6. The die for shear drawing of claim 1, wherein the cross-section reduction segment has a curved portion.
7. The die for shear drawing of claim 1, wherein the one or more cross-section reduction segments are formed at either or both sides of the inlet path and the outlet path, and the other curved cross-section reduction segment is formed between the inlet path and the outlet path.
8. The die for shear drawing of claim 1, wherein a slope angle of the one or more cross-section reduction segments is in a range of 5° to 15°.
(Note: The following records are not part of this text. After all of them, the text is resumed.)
(* ===== verification/Schain.v ===== *)
(** * The chain

    Model of [Schain] ([src/chains/Schain.cpp] and
    [src/chains/SchainGettersSetters.cpp]), the object that ties the components
    of a node together: it commits the blocks that the consensus decided or that
    arrived through catchup, hands them to the application, proposes the next
    block, collects data availability proofs, starts the consensus of a block and
    brings the node up after a restart.  The answers of the outside world, the
    clock, the exit flag, the application and the downloads, are read from
    streams, so that every theorem holds for all of them.  The functions run
    while the block processing mutex is held and after the wait for the
    bootstrap, which are not modelled; neither are the thread priorities, the
    visualization file and the log. *)

From stdpp Require Import base tactics gmap list strings.
From Stdlib Require Import ZArith Lia.
From S2P Require Import Prelude Bytes Messages LevelDb LevelDbSets ProposalVector ProtocolDbs.
From S2P Require Import Transactions Pricing PendingQueue Blocks BlockStore ProposalStore OtherDbs.

(** ** Configuration and outside world *)
Record chain_config := {
  cc_schainID : Z;
  cc_schainIndex : Z;
  cc_nodeID : Z;
  cc_isSyncOnlyNode : bool;
  cc_hasExtFace : bool;
  cc_isFinalizationDownloadOnly : bool;
  cc_maxTransactionsPerBlock : Z;
  cc_emptyBlockIntervalAfterCatchupMs : Z;
  cc_nodeCount : Z;
  cc_blockCfg : db_config;
  cc_proposalCfg : db_config;
  cc_hashCfg : db_config;
  cc_vectorCfg : db_config;
  cc_daProofCfg : db_config;
  cc_daSigCfg : db_config;
  cc_priceCfg : db_config;
  cc_infoCfg : db_config;
  cc_engineVersion : string;
  cc_params : node_params;
  cc_strategy : PricingStrategy
}.

(** The libraries and the crypto manager. *)
Record crypto := {
  cr_blake3 : list Z -> list Z;
  cr_u256_str : Z -> string;
  cr_u256_parse : string -> res Z;
  cr_export_bits : Z -> list Z;
  cr_json_dump : json -> string;
  cr_json_parse : string -> res json;
  cr_verifyECDSASig : list Z -> string -> Z -> Z -> res unit;
  cr_verifyThresholdSig : string -> Z -> list Z -> TimeStamp -> res unit;
  cr_verifyDAProofSig : list Z -> string -> Z -> Z -> res unit;
  cr_signProposal : list Z -> res string;
  cr_signDAProof : BlockProposal -> res DaSigShare;
  cr_share : Type;
  cr_createDAProofSigShare : string -> Z -> Z -> Z -> res cr_share;
  cr_mergeSignature : Z -> Z -> list cr_share -> res string
}.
The present invention relates to a die for shear drawing used for drawing a material such as a wire rod, a profile, or a rectangular bar, and more particularly, to a new die for shear drawing capable of performing ultra-fine grain refinement in a metal structure and improving mechanical properties by continuous drawing, and capable of performing continuous drawing and shear deformation simultaneously, which enables a decrease in a heat treatment temperature and a reduction of heat treatment time in carbon steels subjected to a spheroidizing heat treatment.

The present invention relates to the technical field pertaining to equal channel angular extrusion (ECAE, see References [1] and [2]), one of a range of severe plastic deformation technologies, and more specifically, to equal channel angular drawing (ECAD, see Reference [3]).

ECAE is a process imparting severe plasticity, due to shear deformation, to a metallic material by extruding the metallic material through a die in which two channels (inlet and outlet) having the same cross-sectional areas intersect with each other at an arbitrary angle. As a result, grain refinement and a reduction of spheroidizing time are achieved, and mechanical properties are improved (see Reference [4]). However, even though ECAE is a good severe plastic deformation technology, a continuous process is not possible because it is an extrusion process. Therefore, there is a limitation in the commercialization of ECAE.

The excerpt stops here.